Выбрать главу

Кейвин Ваверс учится на четвертом курсе факультета журналистики Канзасского университета; специализируется в фотожурналистике. Сейчас его проблемы весьма конкретны и далеко не в первую очередь связаны с общетеоретическими вопросами. Кейвину надо выбиться в люди. По этой причине он деловит и не по-юношески сосредоточен, — надо сказать, что восторженный инфантилизм американским студентам не свойствен, особенно сейчас. При всех внешних наслоениях, при всех касках на головах и нагрудных алюминиевых гирляндах, вросших в моду, студенты великолепно умеют рассчитывать и считать. В жизни человеку надо выбиться так же, как цыпленку надо пробиться, проклюнуться из яйца. Выход в свет связан с точным расчетом; законами бытия надо овладевать смолоду, чем раньше, тем лучше.
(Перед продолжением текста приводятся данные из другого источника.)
(* ===== verification/Server.v ===== *)
(** The server: [NewServer] and the routes of [internal/api/http/http.go], the
    [RegisterRoutes] of the presenters, and the middleware chain of
    [pkg/logger/middleware.go], rate limits and authentication. *)

From S2P Require Import Prelude.
From S2P Require Import Bytes.
From S2P Require Import Platform.
From S2P Require Import Database.
From S2P Require Import Integrity.
From S2P Require Import World.
From S2P Require Import RedisStore.
From S2P Require Import Session.
From S2P Require Import Users.
From S2P Require Import Totp.
From S2P Require Import Sso.
From S2P Require Import Orgs.
From S2P Require Import Filepath.
From S2P Require Import Disk.
From S2P Require Import Repos.
From S2P Require Import Http.
From S2P Require Import HttpAuth.
From S2P Require Import HttpForge.
From S2P Require Import HttpGit.
From S2P Require Import Mux.
From S2P Require Import RateLimit.
From S2P Require Import Config.
From S2P Require Import Logger.
From S2P Require Import Preserves.
From S2P Require Import GoStrings.

Module server.
Import http mux gitroutes.

(** A pattern of literals, from its text. *)
Definition lits (path : string) : list segment := Lit <$> split_byte slash (tail (unstr path)).

Definition route (method path : string) : pattern :=
  {| p_method := method; p_segs := lits path; p_rest := None |}.

Section server.
Context {S : Type} `{user.Repository S} `{session.Repository S} `{session.TokenStore S}
  `{totp.TOTPStore S} `{totp.TotpLib S} `{sso.Repository S} `{sso.StateStore S} `{sso.OAuth}
  `{sso.OAuthClient S} `{organization.Repository S} `{git.Repository S} `{Filesystem S} `{OsErrors}
  `{GitBackend S} `{Entropy S} `{Hasher S} `{Bcrypt} `{Uuid} `{Quoting} `{RedirectURL}.
Context `{JsonDecode accounts.registerRequest} `{JsonDecode accounts.loginRequest}
  `{JsonDecode accounts.totpVerifyRequest} `{JsonDecode forge.createOrganizationRequest}
  `{JsonDecode forge.addOrganizationUserRequest} `{JsonDecode forge.createRepositoryRequest}.

#[export] Instance SessionService_TokenValidator : TokenValidator S := session.Validate.

Context (config : Config S).

(** ** The presenters' routes *)

Definition Routes : Type := list (pattern * Handler S).
Definition Middleware : Type := Handler S → Handler S.

Definition user_RegisterRoutes : Routes := [(route "POST" "/auth/register", accounts.Register)].

Definition session_RegisterRoutes : Routes := [
  (route "POST" "/auth/login", accounts.Login (Secure config));
  (route "POST" "/auth/logout", accounts.Logout (Secure config));
  (route "POST" "/auth/refresh", accounts.Refresh (Secure config))].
Мой собеседник ежегодно платит за два университетских семестра около шестисот долларов, это за лекции, библиотеку, семинары. Все фотооборудование надо купить самому — у Кейвина два аппарата: узкопленочный «найкон» и «яшика», оба японские, со сменной оптикой, каждый обошелся примерно в тысячу. Жить можно в общежитии; комната с удобствами на двоих стоит сто пятьдесят долларов в месяц. Кейвин устроился лучше. Он с двумя друзьями — Чарли и Рэдом, симпатичными бородатыми фотожурналистами, арендует четырехкомнатный домик. В подвале ребята оборудовали фотолабораторию и работают в ней посменно; аренда домика обходится им по сто долларов в месяц с каждого. Еще пятьдесят долларов в год приходится платить за учебники. Итого весь университетский курс — пять лет — обойдется Кейвину тысяч в двадцать. Я нарочно привел здесь эту калькуляцию, потому что студент четвертого курса, юный и веснушчатый Ваверс, очень точно знает, сколько и за что он платит и сколько и за что в будущем станут платить ему. После окончания университета его никто не направит на работу, а если бы и направляли, то никто не взял бы в газету неизвестного фотокора, — в жизни американца, как я уже говорил, очень ценится умение приобрести деловой авторитет, пробиться, протолпиться, проклюнуться совершенно самостоятельно. Это — правило игры. Родители Кейвина небогато живут в соседнем штате Миссури; отец — социолог, мать подрабатывает уроками рисования, а единственный брат служит в армии, так что помощи ждать неоткуда. Все в его роду пробивались, как могли, пробьется и он. Легко ли? Трудно. Но трудно было и другим; когда цыпленок ищет выход из яйца, никто не надкалывает ему скорлупу серебряной ложечкой. Ложечку надо добыть самому (о самых везучих говорят: «Он родился с серебряной ложкой во рту»).

Когда в соседнем Канзас-сити происходил съезд республиканской партии, Кейвин мгновенно сориентировался, уехал туда, отказавшись на неделю от наперед оплаченных университетских занятий, и фотографировал, фотографировал. «Я профессионал, — говорит он, — и наверняка знаю, что иные лица, маячившие в кулуарах съезда, могут вскоре возникнуть в самых разных правительственных сочетаниях». Тогда-то он снимочки и продаст. Кроме того, у своих соседей по домику Кейвин учится мастерству съемки не репортажной, а художественно-прикладной, — Чарли и Рэд уже получили первые контракты в рекламных агентствах и неутомимо ищут новые ракурсы для модельерш, рекламирующих джинсы, предлагаемые здешним универмагом фирмы «Левайз».

…Я поглядел однажды, как ребята трудились. Очевидно, снимки будут слегка фривольны — так было заказано, — но в процессе съемки не было и намека на игривость: студенты работали. Они работали на фирму «Левайз» и на себя — вспотевшие под яркими софитами, утомившие модельерш, университетских же студенток (фирма заплатит и им). Одна стена в подвале, превращенном в фотостудию, была затянута черным велюром, другая — сияюще белым пластиком. На пол летели подушки из лоскутьев, ковбойские седла, взятые напрокат, трехгаллоновые стетсоновские шляпы, из которых давно уже не поят ковбойских рысаков. Все это срасталось в снимках — я взглянул в видоискатель резервной фотокамеры, — девушки улыбались, ставя остроносые сапожки на музейные седла, ребята падали на пол, взбирались по стремянке под потолок; шла работа, цыпленок проклевывался сквозь скорлупу, желтоватую, как стетсоновская шляпа из светлой замши.